:: Work required ::
Given the material below, return only the lines starting at the line with "(** Only a pending" and ending at the line with "mkNomination Pending (set_default", exactly as they appear.

:: Entries shown ::
Segment Open
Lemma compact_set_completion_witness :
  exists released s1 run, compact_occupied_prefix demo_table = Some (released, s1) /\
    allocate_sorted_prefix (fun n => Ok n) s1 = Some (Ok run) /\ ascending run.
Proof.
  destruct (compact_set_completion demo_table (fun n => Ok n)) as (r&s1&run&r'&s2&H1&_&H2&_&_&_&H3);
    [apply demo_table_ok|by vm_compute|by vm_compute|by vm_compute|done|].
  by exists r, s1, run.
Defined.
Segment Closed
Segment Open
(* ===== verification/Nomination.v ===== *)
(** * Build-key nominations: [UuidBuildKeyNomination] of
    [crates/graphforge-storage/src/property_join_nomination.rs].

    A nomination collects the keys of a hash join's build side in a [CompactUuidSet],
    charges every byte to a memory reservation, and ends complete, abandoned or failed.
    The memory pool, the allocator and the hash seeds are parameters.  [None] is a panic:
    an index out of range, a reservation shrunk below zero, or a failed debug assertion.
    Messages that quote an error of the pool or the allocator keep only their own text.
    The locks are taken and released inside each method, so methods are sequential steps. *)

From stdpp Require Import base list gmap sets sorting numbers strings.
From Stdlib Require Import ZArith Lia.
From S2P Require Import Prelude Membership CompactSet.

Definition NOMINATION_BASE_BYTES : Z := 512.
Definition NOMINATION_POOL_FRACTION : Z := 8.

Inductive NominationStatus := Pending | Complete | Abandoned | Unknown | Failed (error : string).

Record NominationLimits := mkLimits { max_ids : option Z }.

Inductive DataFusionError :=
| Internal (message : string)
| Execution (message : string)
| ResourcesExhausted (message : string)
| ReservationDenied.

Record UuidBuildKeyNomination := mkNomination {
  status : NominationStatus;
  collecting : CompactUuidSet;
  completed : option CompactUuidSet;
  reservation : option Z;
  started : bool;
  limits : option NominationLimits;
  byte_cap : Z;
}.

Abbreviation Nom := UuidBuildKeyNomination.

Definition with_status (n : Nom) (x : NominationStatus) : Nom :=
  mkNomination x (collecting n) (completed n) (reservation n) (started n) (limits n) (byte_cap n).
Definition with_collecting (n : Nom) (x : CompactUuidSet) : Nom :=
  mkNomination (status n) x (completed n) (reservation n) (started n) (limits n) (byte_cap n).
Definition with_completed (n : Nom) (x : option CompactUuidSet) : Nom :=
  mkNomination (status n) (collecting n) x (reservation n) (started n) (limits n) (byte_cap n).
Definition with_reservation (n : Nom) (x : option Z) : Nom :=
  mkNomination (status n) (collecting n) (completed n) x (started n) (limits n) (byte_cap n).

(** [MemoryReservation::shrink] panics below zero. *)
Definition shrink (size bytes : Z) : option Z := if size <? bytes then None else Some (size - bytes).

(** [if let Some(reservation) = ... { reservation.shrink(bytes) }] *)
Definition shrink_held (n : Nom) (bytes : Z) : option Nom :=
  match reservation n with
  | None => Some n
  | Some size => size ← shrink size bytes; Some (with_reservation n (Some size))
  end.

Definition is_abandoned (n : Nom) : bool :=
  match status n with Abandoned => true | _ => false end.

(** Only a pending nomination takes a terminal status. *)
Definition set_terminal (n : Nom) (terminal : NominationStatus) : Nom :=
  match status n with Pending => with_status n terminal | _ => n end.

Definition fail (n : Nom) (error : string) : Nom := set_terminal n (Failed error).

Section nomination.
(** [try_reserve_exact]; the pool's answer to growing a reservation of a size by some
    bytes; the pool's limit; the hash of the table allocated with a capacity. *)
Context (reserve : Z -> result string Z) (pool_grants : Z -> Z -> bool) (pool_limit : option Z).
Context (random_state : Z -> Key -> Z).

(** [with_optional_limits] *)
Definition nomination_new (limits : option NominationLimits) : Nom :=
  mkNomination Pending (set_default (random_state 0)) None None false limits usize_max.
Segment Closed
:: Response to the exercise ::
(** Only a pending nomination takes a terminal status. *)
Definition set_terminal (n : Nom) (terminal : NominationStatus) : Nom :=
  match status n with Pending => with_status n terminal | _ => n end.

Definition fail (n : Nom) (error : string) : Nom := set_terminal n (Failed error).

Section nomination.
(** [try_reserve_exact]; the pool's answer to growing a reservation of a size by some
    bytes; the pool's limit; the hash of the table allocated with a capacity. *)
Context (reserve : Z -> result string Z) (pool_grants : Z -> Z -> bool) (pool_limit : option Z).
Context (random_state : Z -> Key -> Z).

(** [with_optional_limits] *)
Definition nomination_new (limits : option NominationLimits) : Nom :=
  mkNomination Pending (set_default (random_state 0)) None None false limits usize_max.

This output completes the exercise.